Admiral Lee Hsi-min, former Chief of General Staff of the Taiwan Armed Forces, said the Y-12 incident was a good case study of the military’s ability to deal with problems. “If the plane was not detected by radar, that in itself is not a catastrophe — these things can happen,” he said, referring to the 1987 case of German aviator Mathias Rust, who flew far into Soviet airspace and landed on the Red Sea. Moscow Square landed. †

“The key is how you react. In this case, they should call all operators and analyze what went wrong,” Lee added. “But often we just try to put the incident behind us as quickly as possible by reassuring the public or telling the heroic lives of the pilots who lost their lives. If we do that, we will not become stronger as an organization.”

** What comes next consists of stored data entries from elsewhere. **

(* ===== verification/Epochs.v ===== *)
(** * Snapshots and dynamic values together

    The two contracts as one system: transactions reach either of them, a
    snapshot moves the dynamic values on, and scheduling asks the Snapshots
    contract for the epoch.  The theorems speak of what can be observed: the
    events of a history and what is read after it. *)

From S2P Require Import Prelude Solidity LinkedList Parsers Dynamics Snapshots.
From stdpp Require Import options.
Local Open Scope Z_scope.

Record System := { sys_sn : Snapshots; sys_dy : Dynamics }.

Definition new_system : System := {| sys_sn := new_snapshots; sys_dy := new_dynamics |}.

Inductive sys_call :=
  | TakeSnapshot (groupSignature_ bClaims_ : list Z)
  | MigrateSnapshots (groupSignature_ bClaims_ : list (list Z))
  | SnInitialize (desperationDelay_ desperationFactor_ : Z)
  | SetDesperationDelay (desperationDelay_ : Z)
  | SetDesperationFactor (desperationFactor_ : Z)
  | SetMinimumInterval (interval : Z)
  | OnDynamics (c : dyn_call).

(** The snapshots of a history, with their epochs. *)
Definition taken (es : list sn_event) : list (Z * BClaims) :=
  omap (λ e, match e with SnapshotTaken epoch _ _ _ _ _ claims => Some (epoch, claims) | _ => None end) es.

(** The changes of the dynamic values a history announced. *)
Definition changes (es : list sn_event) : list (Z * list Z) :=
  es ≫= λ e, match e with DynamicsEvents ds => announced ds | _ => [] end.

(** The newest announced change whose epoch is not after the given one. *)
Definition newest (epoch : Z) (cs : list (Z * list Z)) : option (list Z) :=
  snd <$> last (filter (λ c, c.1 ≤ epoch) cs).

Lemma filter_prefix {A} (P : A → Prop) `{∀ x, Decision (P x)} (l : list A) : ∀ n,
  (∀ i x, l !! i = Some x → (i < n)%nat → P x) → (∀ i x, l !! i = Some x → (n ≤ i)%nat → ¬ P x) →
  filter P l = take n l.
Proof.
  induction l as [|x l IH]; intros n Hyes Hno; [by destruct n|]. rewrite filter_cons.
  destruct n as [|n].
  - rewrite decide_False by (apply (Hno 0%nat); [done|lia]). rewrite (IH 0%nat); [done|lia|].
    intros i y Hi _. apply (Hno (S i)); [done|lia].
  - rewrite decide_True by (apply (Hyes 0%nat); [done|lia]). simpl. f_equal. apply IH.
    + intros i y Hi Hlt. apply (Hyes (S i)); [done|lia].
    + intros i y Hi Hle. apply (Hno (S i)); [done|lia].
Qed.

Section Epochs.
Context (_chainId L factory snapshots : Z).
Context (keccak : list Z → Z) (verifySignature : Z → list Z → list Z → bool).
Context (create_address : Z → Z) (accepts_code : list Z → bool).
Local Notation snapshot := (take_snapshot _chainId L keccak verifySignature).
Local Notation migrate := (migrateSnapshots L factory keccak verifySignature).

Definition on_snapshots (sys : System) (r : sol Snapshots) : sol (System * list sn_event) :=
  sn <! r ;; Done ({| sys_sn := sn; sys_dy := sys_dy sys |}, []).

Definition sys_exec (o : Outside) (c : sys_call) (sys : System) : sol (System * list sn_event) :=
  match c with
  | TakeSnapshot sig claims =>
      r <! snapshot o (sys_sn sys) sig claims ;;
      d <! updateHead snapshots snapshots (sys_dy sys) r.1.1.2 ;;
      Done ({| sys_sn := r.1.1.1; sys_dy := d.1 |}, r.1.2 ++ [DynamicsEvents d.2])
  | MigrateSnapshots sigs claims =>
      r <! migrate o (sys_sn sys) sigs claims ;;
      Done ({| sys_sn := r.1; sys_dy := sys_dy sys |}, r.2)
  | SnInitialize d f => on_snapshots sys (sn_initialize L factory o (sys_sn sys) d f)
  | SetDesperationDelay d => on_snapshots sys (setSnapshotDesperationDelay factory o (sys_sn sys) d)
  | SetDesperationFactor f => on_snapshots sys (setSnapshotDesperationFactor factory o (sys_sn sys) f)
  | SetMinimumInterval i => on_snapshots sys (setMinimumIntervalBetweenSnapshots factory o (sys_sn sys) i)
  | OnDynamics c =>
      d <! dyn_exec factory snapshots create_address accepts_code (o_sender o) (_epoch (sys_sn sys)) c (sys_dy sys) ;;
      Done ({| sys_sn := sys_sn sys; sys_dy := d.1 |}, [DynamicsEvents d.2])
  end.
(** [v[k]]; numbers, booleans, addresses and functions have none of the
    properties the scripts read. *)
Definition js_get (v : jsval) (k : string) : res jsval :=
  match v with
  | JUndefined => Throw (TypeError ("Cannot read properties of undefined (reading '" ++s k ++s "')"))
  | JNull => Throw (TypeError ("Cannot read properties of null (reading '" ++s k ++s "')"))
  | JObj o =>
      Ok (match obj_get o k with
          | Some x => x
          | None => if is_proto k then JFun k else JUndefined
          end)
  | JArr l =>
      Ok (if decide (k = "length") then JNum (Z.of_nat (length l))
          else match index_key k with
               | Some i => default JUndefined (l !! Z.to_nat i)
               | None => if is_proto k then JFun k else JUndefined
               end)
  | JStr s =>
      Ok (if decide (k = "length") then JNum (Z.of_nat (String.length s))
          else match index_key k with
               | Some i => match String.get (Z.to_nat i) s with
                           | Some c => JStr (String c EmptyString)
                           | None => JUndefined
                           end
               | None => if is_proto k then JFun k else JUndefined
               end)
  | _ => Ok (if is_proto k then JFun k else JUndefined)
  end.

(** [v[k] = x] in strict mode: [undefined], [null] and primitive values have
    no properties to set; a named property of an array or a function is not
    part of this model and is ignored. *)
Definition js_set (v : jsval) (k : string) (x : jsval) : res jsval :=
  match v with
  | JUndefined => Throw (TypeError ("Cannot set properties of undefined (setting '" ++s k ++s "')"))
  | JNull => Throw (TypeError ("Cannot set properties of null (setting '" ++s k ++s "')"))
  | JObj o => Ok (JObj (obj_set o k x))
  | JArr _ | JFun _ => Ok v
  | _ => Throw (TypeError ("Cannot create property '" ++s k ++s "'"))
  end.

Definition is_undefined (v : jsval) : bool :=
  match v with JUndefined => true | _ => false end.

(** [v === undefined || v === null] *)
Definition is_nullish (v : jsval) : bool :=
  match v with JUndefined | JNull => true | _ => false end.

Lemma nullish_defined v : is_nullish v = false → is_undefined v = false.
Proof. by destruct v. Qed.

Lemma js_get_own o k v : obj_get o k = Some v → js_get (JObj o) k = Ok v.
Proof. intros H. simpl. by rewrite H. Qed.

Lemma js_get_absent o k :
  is_proto k = false → obj_get o k = None → js_get (JObj o) k = Ok JUndefined.
Proof. intros Hp H. simpl. by rewrite H, Hp. Qed.

Lemma js_get_set_eq o k v : js_get (JObj (obj_set o k v)) k = Ok v.
Proof. simpl. by rewrite obj_get_set_eq. Qed.

Lemma js_get_set_ne o k k' v :
  k ≠ k' → js_get (JObj (obj_set o k v)) k' = js_get (JObj o) k'.
Proof. intros. simpl. by rewrite obj_get_set_ne. Qed.

(** ** [parseInt] *)

Fixpoint trim_start (s : string) : string :=
  match s with
  | String c s' => if Ascii.is_space c then trim_start s' else s
  | EmptyString => EmptyString
  end.

Definition has_0x (s : string) : bool := startsWith "0x" s || startsWith "0X" s.

(** [parseInt(s)] is [parseInt None s] and [parseInt(s, r)] is
    [parseInt (Some r) s] for the radices 10 and 16 the scripts use; [None]
    is NaN.  Values above 2^53 are kept exact. *)
Definition parseInt (radix : option Z) (s : string) : option Z :=
  let s := trim_start s in
  let neg := startsWith "-" s in
  let s := if neg || startsWith "+" s then slice 1 s else s in
  let strip := match radix with None => true | Some r => r =? 16 end in
  let hex := strip && has_0x s in
  let base := if hex then 16 else default 10 radix in
  let s := if hex then slice 2 s else s in
  (λ n, if neg then - n else n) <$> digits_go base None s.

Example parseInt_dec : parseInt None "42abc" = Some 42.
Proof. reflexivity. Qed.
Example parseInt_nan : parseInt None "abc" = None.
Proof. reflexivity. Qed.
Example parseInt_hex : parseInt (Some 16) "10" = Some 16.
Proof. reflexivity. Qed.

(** ** [Array.prototype.sort]

    Stable, and determined by the comparator when it is consistent.  The
    comparator returns a number; NaN ([None]) counts as +0. *)

Section Sort.
Context {A : Type} (cmp : A → A → option Z).

Definition cmp_neg (x y : A) : bool :=
  match cmp x y with Some d => d <? 0 | None => false end.

Fixpoint sort_insert (x : A) (l : list A) : list A :=
  match l with
  | [] => [x]
  | y :: l => if cmp_neg x y then x :: y :: l else y :: sort_insert x l
  end.

Definition js_sort (l : list A) : list A :=
  foldl (λ acc x, sort_insert x acc) [] l.

Lemma sort_insert_perm x l : sort_insert x l ≡ₚ x :: l.
Proof.
  induction l as [|y l IH]; simpl; [done|].
  case_match; [done|]. rewrite IH. apply Permutation_swap.
Qed.

Lemma js_sort_perm_acc acc l :
  foldl (λ acc x, sort_insert x acc) acc l ≡ₚ acc ++ l.
Proof.
  revert acc; induction l as [|x l IH]; intros acc; simpl.
  { by rewrite app_nil_r. }
  rewrite IH, sort_insert_perm. apply Permutation_middle.
Qed.

Lemma js_sort_perm l : js_sort l ≡ₚ l.
Proof. apply js_sort_perm_acc. Qed.
End Sort.

(** The comparator [(a, b) => a.key - b.key]; a NaN key gives NaN. *)
Definition cmp_key {A} (key : A → option Z) (a b : A) : option Z :=
  match key a, key b with Some x, Some y => Some (x - y) | _, _ => None end.

Section SortByKey.
Context {A : Type} (key : A → option Z).
Implicit Types (x y : A) (l : list A).

Definition key_le x y : Prop :=
  match key x, key y with Some a, Some b => a ≤ b | _, _ => False end.
Definition keyed x : Prop := is_Some (key x).

Notation ins := (sort_insert (cmp_key key)).

Lemma cmp_neg_key x y a b :
  key x = Some a → key y = Some b → cmp_neg (cmp_key key) x y = (a <? b).
Proof. intros Hx Hy. unfold cmp_neg, cmp_key. rewrite Hx, Hy. apply eq_true_iff_eq. lia. Qed.
Lemma p_members_step fuel ind kv r :
  blank ind = true → reads kv.2 → follows r → (size kv.2 ≤ fuel)%nat →
  p_members (S fuel) (member_text ind kv ++s r) =
  match strip_prefix "," (skip_ws r) with
  | Some r => '(o, r) ← p_members fuel r; Some (kv :: o, r)
  | None => r ← strip_prefix "}" (skip_ws r); Some ([kv], r)
  end.
Proof.
  intros Hi Hv Hr Hf. destruct kv as [k v]. unfold member_text, quote. cbn [p_members fst snd] in *.
  rewrite !app_assoc_s. change (skip_ws (dq ++s ?x)) with (dq ++s x). rewrite strip_prefix_app.
  cbn [mbind option_bind]. rewrite p_chars_all. cbn [mbind option_bind].
  destruct (skip_ws_colon gap (json_text gap ind v ++s r)) as (u & -> & Hu).
  change (skip_ws (":" ++s u)) with (":" ++s u). rewrite strip_prefix_app. cbn [mbind option_bind].
  assert (p_value fuel u = Some (v, r)) as ->; [|done].
  rewrite <-(Hv fuel ind r Hi Hr Hf). destruct fuel; [done|]. cbn [p_value]. by rewrite Hu.
Qed.

Lemma p_members_read o : ∀ fuel ind out r, o ≠ [] → blank ind = true → blank out = true →
  Forall (λ kv, reads kv.2) o → (foldr (λ kv n, S (size kv.2 + n)) 0 o ≤ fuel)%nat →
  p_members fuel (join ("," ++s line gap ind) (member_text ind <$> o) ++s line gap out ++s "}" ++s r)
  = Some (o, r).
Proof.
  induction o as [|kv o IH]; intros fuel ind out r Hne Hi Ho Hl Hf; [done|].
  apply Forall_cons in Hl as [Hj Hl]. destruct fuel as [|fuel]; simpl in Hf; [lia|].
  destruct o as [|kv2 o].
  - rewrite fmap_cons. cbn [fmap list_fmap join].
    rewrite p_members_step; [|done|done|by apply follows_line|lia]. by rewrite skip_ws_line.
  - rewrite !fmap_cons, join_cons2, <-fmap_cons, !app_assoc_s.
    rewrite p_members_step; [|done|done|done|lia].
    change (skip_ws ("," ++s ?x)) with ("," ++s x). rewrite strip_prefix_app.
    match goal with |- context [p_members fuel (line gap ind ++s ?x)] => set (t := x) end.
    assert (p_members fuel (line gap ind ++s t) = p_members fuel t) as ->.
    { destruct fuel as [|fuel]; [done|]. cbn [p_members]. by rewrite skip_ws_line. }
    unfold t. rewrite IH; [done|done|done|done|done|lia].
Qed.
(* ===== verification/Artifacts.v ===== *)
(** * Build artifacts and what the scripts read from them

    [hre.artifacts] (hardhat) gives the names of the compiled contracts and,
    for each, the compiler's build info: ABI and developer documentation.
    The scripts find a contract by name, read its NatSpec [@custom:] tags
    (salt, deploy-type, deploy-group, deploy-group-index) and inspect its ABI.
    The artifact store is a parameter ([Artifacts]); the functions below are
    those of [deploymentUtil.ts] and [deployArgUtil.ts] that read it, together
    with the private copies in [alicenetFactory.ts], [alicenetFactoryTasks.ts]
    and [generateImmutableAuth.ts]. *)

From S2P Require Import Prelude JsValue Constants.
From stdpp Require Import options.
Local Open Scope Z_scope.

(** ** The artifact store *)

Record abi_input := { in_name : string; in_type : string }.

(** An ABI entry: constructors have no name, fallback and receive entries
    neither name nor inputs. *)
Record abi_entry := {
  m_type : string;
  m_name : option string;
  m_inputs : option (list abi_input) }.

Record contract_output := {
  co_abi : list abi_entry;
  co_devdoc : gmap string string }.

(** [buildInfo.output.contracts], by source path and contract name. *)
Definition build_info := gmap string (gmap string contract_output).

Record Artifacts := {
  getAllFullyQualifiedNames : list string;
  art_getBuildInfo : string → res (option build_info);
  readArtifact_sourceName : string → res string }.

(** ** Qualified names *)

(** [fullName.split(':')[0]] *)
Definition extractPath (fullName : string) : string :=
  default EmptyString (split_on ":"%char fullName !! 0%nat).

(** [fullName.split(':')[1]], undefined without a colon *)
Definition extractName (fullName : string) : option string :=
  split_on ":"%char fullName !! 1%nat.

(** A property key computed from a string or undefined. *)
Definition to_key (o : option string) : string := default "undefined" o.

Definition qualified (path name : string) : string := path ++s ":" ++s name.

Section Queries.
Context (art : Artifacts).

(** [buildInfo.output.contracts[path][name]], then a property of it: both
    a missing path and a missing name end in a TypeError. *)
Definition contract_at (bi : build_info) (fullName : string) : res contract_output :=
  byName <~ of_option (TypeError "Cannot read properties of undefined")
                     (bi !! extractPath fullName) ;;
  of_option (TypeError "Cannot read properties of undefined")
            (byName !! to_key (extractName fullName)).

(** [deploymentUtil.ts: getCustomNSTag] *)
Definition getCustomNSTag (fullName tagName : string) : res (option string) :=
  bi <~ art_getBuildInfo art fullName ;;
  match bi with
  | Some bi => info <~ contract_at bi fullName ;;
               Ok (co_devdoc info !! ("custom:" ++s tagName))
  | None => Throw (Error ("Failed to get natspec tag " ++s tagName))
  end.

Definition getSaltTag (fullName : string) : res (option string) :=
  getCustomNSTag fullName "salt".
Definition getDeployType (fullName : string) : res (option string) :=
  getCustomNSTag fullName "deploy-type".
Definition getDeployGroup (fullName : string) : res (option string) :=
  getCustomNSTag fullName "deploy-group".
Definition getDeployGroupIndex (fullName : string) : res (option string) :=
  getCustomNSTag fullName "deploy-group-index".

(** [deploymentUtil.ts: getFullyQualifiedName] *)
Definition getFullyQualifiedName (contractName : string) : res string :=
  path <~ readArtifact_sourceName art contractName ;;
  Ok (path ++s ":" ++s contractName).

(** [deploymentUtil.ts: getContract], a linear search *)
Fixpoint find_named (name : string) (l : list string) : option string :=
  match l with
  | [] => None
  | p :: l => if decide (split_on ":"%char p !! 1%nat = Some name) then Some p
              else find_named name l
  end.

Definition getContract (name : string) : option string :=
  find_named name (getAllFullyQualifiedNames art).

Definition getAllContracts : list string := getAllFullyQualifiedNames art.

(** [deploymentUtil.ts: isInitializable]: [buildInfo] is used unchecked. *)
Definition buildInfo_any (fullName : string) : res build_info :=
  bi <~ art_getBuildInfo art fullName ;;
  of_option (TypeError "Cannot read properties of undefined (reading 'output')") bi.

Fixpoint has_initializer (methods : list abi_entry) : bool :=
  match methods with
  | [] => false
  | m :: ms => if decide (m_name m = Some INITIALIZER) then true else has_initializer ms
  end.

Definition isInitializable (fullName : string) : res bool :=
  bi <~ buildInfo_any fullName ;;
  c <~ contract_at bi fullName ;;
  Ok (has_initializer (co_abi c)).

(** [method.inputs.length] *)
Definition inputs_length (m : abi_entry) : res Z :=
  ins <~ of_option (TypeError "Cannot read properties of undefined (reading 'length')")
                  (m_inputs m) ;;
  Ok (Z.of_nat (length ins)).

Fixpoint constructor_inputs (methods : list abi_entry) : res bool :=
  match methods with
  | [] => Ok false
  | m :: ms => if decide (m_type m = "constructor")
               then n <~ inputs_length m ;; Ok (bool_decide (0 < n))
               else constructor_inputs ms
  end.

(** [deploymentUtil.ts: hasConstructorArgs] *)
Definition hasConstructorArgs (fullName : string) : res bool :=
  bi <~ buildInfo_any fullName ;;
  c <~ contract_at bi fullName ;;
  constructor_inputs (co_abi c).

(** [deployArgUtil.ts: getContractABI] *)
Definition getContractABI (fullName : string) : res (list abi_entry) :=
  bi <~ art_getBuildInfo art fullName ;;
  match bi with
  | Some bi => c <~ contract_at bi fullName ;; Ok (co_abi c)
  | None => Throw (Error ("failed to fetch " ++s fullName ++s " abi"))
  end.
End Queries.

(** ** Lemmas *)

Lemma extractPath_qualified p n :
  string_elem ":"%char p = false → extractPath (qualified p n) = p.
Proof. intros H. unfold extractPath, qualified. simpl. by rewrite split_on_app. Qed.

Lemma extractName_qualified p n :
  string_elem ":"%char p = false → string_elem ":"%char n = false →
  extractName (qualified p n) = Some n.
Proof.
  intros Hp Hn. unfold extractName, qualified. simpl.
  by rewrite split_on_app, (split_on_none _ n).
Qed.

Lemma find_named_elem name l p :
  find_named name l = Some p → p ∈ l ∧ extractName p = Some name.
Proof.
  induction l as [|q l IH]; simpl; [done|]. case_decide; intros; simplify_eq.
  - split; [set_solver|done].
  - destruct IH; [done|]. set_solver.
Qed.

Lemma has_initializer_spec ms :
  has_initializer ms = true ↔ ∃ m, m ∈ ms ∧ m_name m = Some INITIALIZER.
Proof.
  induction ms as [|m ms IH]; simpl; [set_solver|].
  case_decide; [|rewrite IH]; set_solver.
Qed.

In Dongyin, people have returned to their normal lives, but a sense of unease remains. “People here don’t normally have the same sense of concern for the Chinese as people in Taiwan because many residents here marry Chinese and we have regular contact with them,” said Tsai Hsin-ju, who moved to Dongyin after dating a local six years ago and runs a restaurant and video blog. She said islanders often bartered groceries with fishermen from Fujian who ventured close to the island and sometimes came ashore.

“But in fact we are vulnerable,” she added. “We sometimes say, ‘What if one day all those fishing boats on the mainland don’t have fish in their hold, but soldiers from the People’s Liberation Army?’ There’s nothing we can do.”